# Data for processing:
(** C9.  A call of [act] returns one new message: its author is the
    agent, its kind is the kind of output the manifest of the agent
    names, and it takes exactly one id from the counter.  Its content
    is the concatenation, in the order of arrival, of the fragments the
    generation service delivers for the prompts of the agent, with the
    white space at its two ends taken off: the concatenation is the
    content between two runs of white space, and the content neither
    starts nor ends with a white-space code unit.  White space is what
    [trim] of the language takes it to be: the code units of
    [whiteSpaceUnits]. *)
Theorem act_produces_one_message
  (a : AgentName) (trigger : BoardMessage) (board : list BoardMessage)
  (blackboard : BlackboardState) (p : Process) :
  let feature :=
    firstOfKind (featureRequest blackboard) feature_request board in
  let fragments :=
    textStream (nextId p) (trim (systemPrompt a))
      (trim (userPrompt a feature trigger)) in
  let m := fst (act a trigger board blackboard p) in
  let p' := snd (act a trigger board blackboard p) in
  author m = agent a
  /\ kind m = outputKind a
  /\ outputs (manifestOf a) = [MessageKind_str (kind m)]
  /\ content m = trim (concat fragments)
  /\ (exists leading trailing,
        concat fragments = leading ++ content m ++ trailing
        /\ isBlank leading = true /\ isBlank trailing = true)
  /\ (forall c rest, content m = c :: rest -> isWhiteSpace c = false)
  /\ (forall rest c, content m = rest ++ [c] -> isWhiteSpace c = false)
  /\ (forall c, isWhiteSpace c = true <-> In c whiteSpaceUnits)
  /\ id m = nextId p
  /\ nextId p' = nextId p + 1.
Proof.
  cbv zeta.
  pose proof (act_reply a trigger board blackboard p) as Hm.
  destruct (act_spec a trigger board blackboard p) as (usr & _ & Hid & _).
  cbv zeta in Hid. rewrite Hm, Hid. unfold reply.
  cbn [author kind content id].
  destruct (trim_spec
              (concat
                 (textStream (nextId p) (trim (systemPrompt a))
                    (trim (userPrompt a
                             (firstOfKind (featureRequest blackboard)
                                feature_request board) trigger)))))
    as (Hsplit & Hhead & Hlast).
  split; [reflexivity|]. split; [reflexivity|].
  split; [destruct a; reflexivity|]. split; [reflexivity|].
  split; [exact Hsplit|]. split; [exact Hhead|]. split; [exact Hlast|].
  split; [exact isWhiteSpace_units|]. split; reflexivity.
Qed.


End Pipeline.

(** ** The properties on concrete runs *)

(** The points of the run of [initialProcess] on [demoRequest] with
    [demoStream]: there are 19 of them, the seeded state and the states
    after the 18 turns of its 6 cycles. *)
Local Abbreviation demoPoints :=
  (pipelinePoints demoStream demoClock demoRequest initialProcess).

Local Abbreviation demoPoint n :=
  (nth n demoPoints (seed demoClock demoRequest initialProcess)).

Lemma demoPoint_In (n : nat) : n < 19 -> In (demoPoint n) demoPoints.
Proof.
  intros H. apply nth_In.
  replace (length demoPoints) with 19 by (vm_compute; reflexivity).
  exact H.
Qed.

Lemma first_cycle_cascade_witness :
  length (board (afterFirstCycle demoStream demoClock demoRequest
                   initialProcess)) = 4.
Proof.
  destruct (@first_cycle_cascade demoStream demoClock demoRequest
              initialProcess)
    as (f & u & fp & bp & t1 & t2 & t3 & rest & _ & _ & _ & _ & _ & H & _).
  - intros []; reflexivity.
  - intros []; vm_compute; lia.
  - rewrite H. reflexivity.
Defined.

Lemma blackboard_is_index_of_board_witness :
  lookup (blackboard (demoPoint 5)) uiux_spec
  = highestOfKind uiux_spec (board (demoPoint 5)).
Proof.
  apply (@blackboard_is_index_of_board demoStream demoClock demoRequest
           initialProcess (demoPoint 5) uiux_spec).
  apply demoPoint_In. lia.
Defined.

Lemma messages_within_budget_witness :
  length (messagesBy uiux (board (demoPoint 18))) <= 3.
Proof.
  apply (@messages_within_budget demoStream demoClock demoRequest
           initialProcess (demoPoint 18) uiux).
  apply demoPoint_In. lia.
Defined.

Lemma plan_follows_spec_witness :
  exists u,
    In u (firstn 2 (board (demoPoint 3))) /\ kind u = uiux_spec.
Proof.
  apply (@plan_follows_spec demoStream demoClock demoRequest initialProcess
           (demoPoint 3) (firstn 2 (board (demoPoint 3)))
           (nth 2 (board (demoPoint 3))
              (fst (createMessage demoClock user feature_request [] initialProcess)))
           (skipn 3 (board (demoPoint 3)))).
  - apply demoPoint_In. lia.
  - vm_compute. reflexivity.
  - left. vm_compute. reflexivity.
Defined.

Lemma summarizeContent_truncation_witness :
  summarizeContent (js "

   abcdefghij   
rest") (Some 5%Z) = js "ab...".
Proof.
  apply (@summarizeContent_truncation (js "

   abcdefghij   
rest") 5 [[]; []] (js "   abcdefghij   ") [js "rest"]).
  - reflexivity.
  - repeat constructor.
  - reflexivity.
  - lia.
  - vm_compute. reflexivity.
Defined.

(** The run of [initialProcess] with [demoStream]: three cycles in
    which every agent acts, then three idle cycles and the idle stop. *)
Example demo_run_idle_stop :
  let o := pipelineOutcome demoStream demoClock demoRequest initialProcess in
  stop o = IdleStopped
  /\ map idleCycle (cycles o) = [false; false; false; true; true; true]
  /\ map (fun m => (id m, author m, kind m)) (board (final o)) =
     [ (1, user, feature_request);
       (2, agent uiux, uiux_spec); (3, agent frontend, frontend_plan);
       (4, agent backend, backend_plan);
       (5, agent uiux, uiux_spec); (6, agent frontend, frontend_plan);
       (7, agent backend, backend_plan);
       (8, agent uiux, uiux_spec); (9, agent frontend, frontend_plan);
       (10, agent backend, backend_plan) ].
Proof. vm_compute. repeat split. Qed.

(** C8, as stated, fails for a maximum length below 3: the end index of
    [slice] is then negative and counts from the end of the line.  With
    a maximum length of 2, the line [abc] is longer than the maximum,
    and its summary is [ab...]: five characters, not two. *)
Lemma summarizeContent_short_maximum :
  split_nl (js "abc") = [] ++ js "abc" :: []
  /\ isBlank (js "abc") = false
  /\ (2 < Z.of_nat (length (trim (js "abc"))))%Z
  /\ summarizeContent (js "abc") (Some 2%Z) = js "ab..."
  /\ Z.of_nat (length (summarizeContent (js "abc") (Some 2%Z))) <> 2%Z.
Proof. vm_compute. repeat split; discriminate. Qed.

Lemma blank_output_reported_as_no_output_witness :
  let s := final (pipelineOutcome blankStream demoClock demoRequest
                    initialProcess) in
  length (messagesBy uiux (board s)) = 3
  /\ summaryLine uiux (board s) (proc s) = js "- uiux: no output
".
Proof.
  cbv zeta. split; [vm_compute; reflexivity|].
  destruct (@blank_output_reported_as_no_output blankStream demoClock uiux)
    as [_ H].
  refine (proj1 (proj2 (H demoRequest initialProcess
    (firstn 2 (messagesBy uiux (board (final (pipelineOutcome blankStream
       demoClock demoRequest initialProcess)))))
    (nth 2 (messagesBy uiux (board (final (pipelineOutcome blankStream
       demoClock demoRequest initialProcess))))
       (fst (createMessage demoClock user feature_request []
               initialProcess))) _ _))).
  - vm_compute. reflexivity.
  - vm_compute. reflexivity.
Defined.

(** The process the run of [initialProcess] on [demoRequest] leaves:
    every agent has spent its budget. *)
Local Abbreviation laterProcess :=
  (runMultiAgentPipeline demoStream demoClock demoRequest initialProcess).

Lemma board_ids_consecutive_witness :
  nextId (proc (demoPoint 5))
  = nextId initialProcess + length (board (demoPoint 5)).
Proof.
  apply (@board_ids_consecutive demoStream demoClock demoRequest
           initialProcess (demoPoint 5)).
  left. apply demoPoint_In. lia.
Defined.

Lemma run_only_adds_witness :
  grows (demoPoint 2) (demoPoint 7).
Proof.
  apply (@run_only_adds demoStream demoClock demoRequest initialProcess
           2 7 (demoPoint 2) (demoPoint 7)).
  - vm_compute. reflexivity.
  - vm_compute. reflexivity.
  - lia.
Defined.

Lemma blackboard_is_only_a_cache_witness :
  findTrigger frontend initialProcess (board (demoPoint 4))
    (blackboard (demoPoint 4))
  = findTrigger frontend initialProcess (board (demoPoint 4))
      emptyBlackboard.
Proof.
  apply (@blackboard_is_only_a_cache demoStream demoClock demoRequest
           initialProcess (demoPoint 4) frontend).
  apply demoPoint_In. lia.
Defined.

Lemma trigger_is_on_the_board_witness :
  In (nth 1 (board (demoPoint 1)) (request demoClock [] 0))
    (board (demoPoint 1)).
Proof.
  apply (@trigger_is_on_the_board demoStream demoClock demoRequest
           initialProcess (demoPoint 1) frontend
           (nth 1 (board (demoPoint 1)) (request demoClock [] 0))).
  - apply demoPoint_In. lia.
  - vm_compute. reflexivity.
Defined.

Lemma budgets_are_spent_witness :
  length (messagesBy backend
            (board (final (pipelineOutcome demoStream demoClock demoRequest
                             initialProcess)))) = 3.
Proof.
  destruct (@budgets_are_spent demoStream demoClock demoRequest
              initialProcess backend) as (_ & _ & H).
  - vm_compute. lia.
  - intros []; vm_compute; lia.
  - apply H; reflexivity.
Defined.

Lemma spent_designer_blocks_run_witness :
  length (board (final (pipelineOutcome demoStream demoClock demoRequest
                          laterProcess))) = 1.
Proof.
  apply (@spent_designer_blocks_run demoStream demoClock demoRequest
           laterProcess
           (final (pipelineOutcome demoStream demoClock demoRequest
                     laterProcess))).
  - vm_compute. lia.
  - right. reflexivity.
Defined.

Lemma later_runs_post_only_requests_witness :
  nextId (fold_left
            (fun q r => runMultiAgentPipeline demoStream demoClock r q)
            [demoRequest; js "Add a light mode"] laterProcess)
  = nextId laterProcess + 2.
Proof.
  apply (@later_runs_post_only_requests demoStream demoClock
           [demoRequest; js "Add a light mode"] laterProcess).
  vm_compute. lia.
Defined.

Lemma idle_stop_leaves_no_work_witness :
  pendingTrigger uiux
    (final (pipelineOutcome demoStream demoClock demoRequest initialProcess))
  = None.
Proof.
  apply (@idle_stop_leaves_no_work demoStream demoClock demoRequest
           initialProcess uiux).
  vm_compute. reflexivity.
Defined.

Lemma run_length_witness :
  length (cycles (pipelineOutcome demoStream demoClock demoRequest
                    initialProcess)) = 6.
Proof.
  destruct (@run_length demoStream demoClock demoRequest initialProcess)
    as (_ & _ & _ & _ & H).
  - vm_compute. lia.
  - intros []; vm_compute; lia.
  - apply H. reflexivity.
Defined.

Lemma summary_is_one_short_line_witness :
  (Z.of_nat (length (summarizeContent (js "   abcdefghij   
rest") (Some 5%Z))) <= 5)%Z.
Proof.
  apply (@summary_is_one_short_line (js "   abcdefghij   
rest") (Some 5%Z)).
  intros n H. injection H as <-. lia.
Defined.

# Instructions to follow:
Search the listing above for the lines with "names, and it" and "split; [exact Hsplit|].", then output those lines and all lines between them exactly.

# Answer below:
    names, and it takes exactly one id from the counter.  Its content
    is the concatenation, in the order of arrival, of the fragments the
    generation service delivers for the prompts of the agent, with the
    white space at its two ends taken off: the concatenation is the
    content between two runs of white space, and the content neither
    starts nor ends with a white-space code unit.  White space is what
    [trim] of the language takes it to be: the code units of
    [whiteSpaceUnits]. *)
Theorem act_produces_one_message
  (a : AgentName) (trigger : BoardMessage) (board : list BoardMessage)
  (blackboard : BlackboardState) (p : Process) :
  let feature :=
    firstOfKind (featureRequest blackboard) feature_request board in
  let fragments :=
    textStream (nextId p) (trim (systemPrompt a))
      (trim (userPrompt a feature trigger)) in
  let m := fst (act a trigger board blackboard p) in
  let p' := snd (act a trigger board blackboard p) in
  author m = agent a
  /\ kind m = outputKind a
  /\ outputs (manifestOf a) = [MessageKind_str (kind m)]
  /\ content m = trim (concat fragments)
  /\ (exists leading trailing,
        concat fragments = leading ++ content m ++ trailing
        /\ isBlank leading = true /\ isBlank trailing = true)
  /\ (forall c rest, content m = c :: rest -> isWhiteSpace c = false)
  /\ (forall rest c, content m = rest ++ [c] -> isWhiteSpace c = false)
  /\ (forall c, isWhiteSpace c = true <-> In c whiteSpaceUnits)
  /\ id m = nextId p
  /\ nextId p' = nextId p + 1.
Proof.
  cbv zeta.
  pose proof (act_reply a trigger board blackboard p) as Hm.
  destruct (act_spec a trigger board blackboard p) as (usr & _ & Hid & _).
  cbv zeta in Hid. rewrite Hm, Hid. unfold reply.
  cbn [author kind content id].
  destruct (trim_spec
              (concat
                 (textStream (nextId p) (trim (systemPrompt a))
                    (trim (userPrompt a
                             (firstOfKind (featureRequest blackboard)
                                feature_request board) trigger)))))
    as (Hsplit & Hhead & Hlast).
  split; [reflexivity|]. split; [reflexivity|].
  split; [destruct a; reflexivity|]. split; [reflexivity|].
  split; [exact Hsplit|]. split; [exact Hhead|]. split; [exact Hlast|].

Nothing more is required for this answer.